SHERIDAN, WYOMING - December 15, 2025 - TuHURA Biosciences, Inc. (NASDAQ:HURA) announced that Kintara's REM-001 clinical trial in ten metastatic cutaneous breast cancer patients met its primary endpoint demonstrating safety, a contractual milestone that is expected to trigger distribution of TuHURA common stock to eligible contingent value right (CVR) holders.

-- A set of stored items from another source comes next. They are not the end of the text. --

Lemma parse_i32_fmt_nat n : 0 <= n <= i32_max -> parse_i32 (fmt_nat n) = Some n.
Proof.
  intros H. unfold parse_i32, parse_signed. destruct (fmt_nat n) as [|c s] eqn:E.
  - pose proof (parse_magnitude_fmt_nat n) as P. rewrite E in P. by discriminate P; lia.
  - apply fmt_nat_head in E as Hd.
    replace (match c with "+"%char => parse_magnitude s | "-"%char => Z.opp <$> parse_magnitude s
             | _ => parse_magnitude (String c s) end)
      with (parse_magnitude (String c s)).
    + rewrite <- E, parse_magnitude_fmt_nat by lia. simpl.
      replace (in_range i32_min i32_max n) with true; [done|].
      symmetry; apply in_range_spec. unfold i32_min. lia.
    + destruct Hd as [d Hd].
      destruct c as [[] [] [] [] [] [] [] []]; try done; vm_compute in Hd; done.
Qed.

Lemma all_digits_no_char sep s : digit_val sep = None -> all_digits s -> no_char sep s.
Proof.
  intros Hn. unfold all_digits, no_char. intros H.
  eapply Forall_impl; [exact H|]. intros c [d Hd] ->. congruence.
Qed.

Lemma fmt_nat_no_char sep n : digit_val sep = None -> no_char sep (fmt_nat n).
Proof. intros H. apply all_digits_no_char; [done|apply fmt_nat_all_digits]. Qed.

#[export] Hint Resolve fmt_nat_no_char fmt_nat_all_digits : qarax.

(** ** Ordered sets

    [BTreeSet<String>] and [BTreeSet<(String, String)>]: the elements without
    repetition, in order.  Rust orders strings by their bytes. *)

Definition text_le (x y : string) : Prop := String.leb x y = true.
#[global] Instance text_le_dec : RelDecision text_le.
Proof. intros x y. unfold text_le. apply _. Defined.

Lemma text_compare_trans x y z c :
  String.compare x y = c -> String.compare y z = c -> String.compare x z = c.
Proof.
  revert y z. induction x as [|a x IH]; intros [|b y] [|d z]; simpl; try congruence.
  unfold Ascii.compare.
  destruct (N.compare_spec (N_of_ascii a) (N_of_ascii b)) as [E1|L1|G1],
    (N.compare_spec (N_of_ascii b) (N_of_ascii d)) as [E2|L2|G2]; intros H1 H2; subst;
    try discriminate;
    (destruct (N.compare_spec (N_of_ascii a) (N_of_ascii d)) as [E3|L3|G3]; try done; try lia).
  by eapply IH.
Qed.

Lemma text_le_spec x y : text_le x y <-> String.compare x y <> Gt.
Proof. unfold text_le, String.leb. by destruct (String.compare x y). Qed.

#[global] Instance text_le_trans : Transitive text_le.
Proof.
  intros x y z. rewrite !text_le_spec. intros Hxy Hyz.
  destruct (String.compare x y) eqn:E1; [|clear Hxy|done].
  - by apply String.compare_eq_iff in E1 as ->.
  - destruct (String.compare y z) eqn:E2; [|clear Hyz|done].
    + apply String.compare_eq_iff in E2 as <-. by rewrite E1.
    + by rewrite (text_compare_trans x y z Lt).
Qed.
#[global] Instance text_le_total : Total text_le.
Proof. intros x y. unfold text_le. apply String.leb_total. Qed.
#[global] Instance text_le_antisym : AntiSymm (=) text_le.
Proof. intros x y. unfold text_le. apply String.leb_antisym. Qed.

Definition pair_le : relation (string * string) := lex (on_key text_le fst) (on_key text_le snd).
#[global] Instance pair_le_dec : RelDecision pair_le.
Proof. unfold pair_le. apply _. Defined.

Definition btree_set {A} (R : relation A) `{!RelDecision R} `{!EqDecision A} (l : list A) : list A :=
  merge_sort R (remove_dups l).

Lemma elem_of_btree_set {A} (R : relation A) `{!RelDecision R} `{!EqDecision A} (l : list A) x :
  x ∈ btree_set R l <-> x ∈ l.
Proof. unfold btree_set. rewrite merge_sort_Permutation. apply elem_of_remove_dups. Qed.

(** A set does not depend on the order or the multiplicity of the insertions. *)
Lemma btree_set_ext {A} (R : relation A) `{!RelDecision R} `{!EqDecision A}
    `{!Total R} `{!Transitive R} `{!AntiSymm (=) R} (l1 l2 : list A) :
  (forall x, x ∈ l1 <-> x ∈ l2) -> btree_set R l1 = btree_set R l2.
Proof.
  intros Heq. apply (StronglySorted_unique R);
    [apply (StronglySorted_merge_sort R)..|].
  unfold btree_set. rewrite !merge_sort_Permutation.
  apply NoDup_Permutation; [apply NoDup_remove_dups..|]. intros x. by rewrite !elem_of_remove_dups.
Qed.

Lemma string_length_app (s t : string) :
  String.length (s +:+ t) = (String.length s + String.length t)%nat.
Proof. induction s as [|a s IH]; simpl; [done|]. by rewrite IH. Qed.

Lemma append_inj_r (s t u : string) : s +:+ u = t +:+ u -> s = t.
Proof.
  revert t. induction s as [|a s IH]; intros [|b t] Heq; simpl in *; [done| | |].
  - exfalso. apply (f_equal String.length) in Heq. simpl in Heq. rewrite !string_length_app in Heq. simpl in Heq. lia.
  - exfalso. apply (f_equal String.length) in Heq. simpl in Heq. rewrite !string_length_app in Heq. simpl in Heq. lia.
  - injection Heq as -> Heq. by rewrite (IH t).
Qed.

(** ** Words *)

(** A word of a command line: not empty, no whitespace. *)
Definition is_word (s : string) : Prop :=
  s <> EmptyString /\ Forall (fun c => is_whitespace c = false) (String.list_ascii_of_string s).

Lemma split_at_whitespace_app w c s :
  Forall (fun c => is_whitespace c = false) (String.list_ascii_of_string w) ->
  is_whitespace c = true ->
  split_at_whitespace (w +:+ String c s) = w :: split_at_whitespace s.
Proof.
  induction w as [|d w IH]; intros Hw Hc; simpl; [by rewrite Hc|].
  inversion Hw as [|? ? Hd Hw']; subst. by rewrite Hd, IH.
Qed.

Lemma split_at_whitespace_word w :
  Forall (fun c => is_whitespace c = false) (String.list_ascii_of_string w) ->
  split_at_whitespace w = [w].
Proof.
  induction w as [|d w IH]; intros Hw; simpl; [done|].
  inversion Hw as [|? ? Hd Hw']; subst. by rewrite Hd, IH.
Qed.

Lemma split_whitespace_join l : Forall is_word l -> split_whitespace (join " " l) = l.
Proof.
  unfold split_whitespace. induction l as [|w [|v l] IH]; intros Hl; [done| |].
  - inversion Hl as [|? ? [Hne Hw] _]; subst. simpl. rewrite split_at_whitespace_word by done.
    simpl. by destruct (String.eqb_spec w "").
  - inversion Hl as [|? ? [Hne Hw] Hl']; subst. change (join " " (w :: v :: l)) with
      (w +:+ String " " (join " " (v :: l))).
    rewrite split_at_whitespace_app by done. cbn [List.filter].
    destruct (String.eqb_spec w ""); [done|]. cbn [negb]. by rewrite IH.
Qed.

Lemma strip_prefix_app p s : strip_prefix p (p +:+ s) = Some s.
Proof. induction p as [|c p IH]; simpl; [done|]. by rewrite Ascii.eqb_refl. Qed.

Lemma append_inj_l (p s t : string) : p +:+ s = p +:+ t -> s = t.
Proof. induction p as [|c p IH]; simpl; [done|]. intros [= E]. auto. Qed.

Lemma append_empty_r (s : string) : s +:+ "" = s.
Proof. induction s as [|c s IH]; [done|]. change (String c (s +:+ "") = String c s). by rewrite IH. Qed.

Clinical milestone activates CVR mechanics for legacy Kintara holders
TuHURA said the REM-001 trial achieved the primary safety endpoint with signs of clinical efficacy following eight weeks of follow-up for the enrolled patients. Under the Contingent Value Rights Agreement dated October 18, 2024-between TuHURA and rights agent Equiniti Trust Company, LLC-the company stated that this milestone enables the release of an aggregate of 1,539,958 shares of TuHURA common stock to legacy Kintara Therapeutics stockholders who hold CVRs. TuHURA added that the shares are expected to be distributed to CVR holders within the next ten business days, subject to the terms of the CVR Agreement and any applicable withholding.
What the REM-001 update means operationally
While the disclosure is framed around a contractual milestone, the underlying driver is trial execution and follow-up completion. For biopharma operators and investors, this type of update is often read as a signal that the program cleared a defined gating requirement-reducing near-term uncertainty around whether the company would satisfy conditions tied to post-merger consideration.
Importantly, the company's language points to safety and early clinical signals after eight weeks, but does not provide detailed efficacy endpoints or response metrics in this release. As a result, the near-term takeaway is more about milestone confirmation and governance execution than a full clinical readout.
TuHURA's lead program and Phase 3 registration pathway
TuHURA describes itself as a Phase 3 immuno-oncology company developing technologies intended to overcome primary and acquired resistance to cancer immunotherapy. The company's lead innate immune agonist, IFx-2.0, is designed to overcome primary resistance to checkpoint inhibitors. TuHURA has initiated a single randomized placebo-controlled Phase 3 registration trial of IFx-2.0 as an adjunctive therapy to Keytruda® (pembrolizumab) compared to Keytruda plus placebo in first-line treatment for advanced or metastatic Merkel Cell Carcinoma.
From a commercial strategy perspective, pairing an adjunctive candidate with an established checkpoint inhibitor can sharpen the value proposition-if it can demonstrate clinically meaningful benefit in populations where response remains inconsistent or durability is limited.
Pipeline breadth: VISTA inhibition and conjugate approaches
Beyond IFx-2.0, TuHURA noted it acquired TBS-2025 in its merger with Kineta Inc. on June 30, 2025. TBS-2025 is a VISTA inhibiting mAb moving into Phase 2 development in mutNPM1 r/r AML. The company also highlighted its Delta Opioid Receptor technology as the basis for developing first-in-class bi-specific antibody drug conjugates and antibody peptide conjugates targeting Myeloid Derived Suppressor Cells, with the aim of inhibiting immune-suppressing effects in the tumor microenvironment to prevent T cell exhaustion and acquired resistance to checkpoint inhibitors and cellular therapies.
Why CVR-trigger events matter in biotech M&A and financing
CVR structures are commonly used to bridge valuation gaps when future outcomes-often clinical or regulatory-are uncertain at deal close. For operators, the operational implication is that program execution, timelines, and follow-up completeness can have direct capital-markets consequences, including share issuance schedules and investor communications. In this case, TuHURA is explicitly tying the milestone to a defined distribution expectation, which can help reduce ambiguity for eligible CVR holders.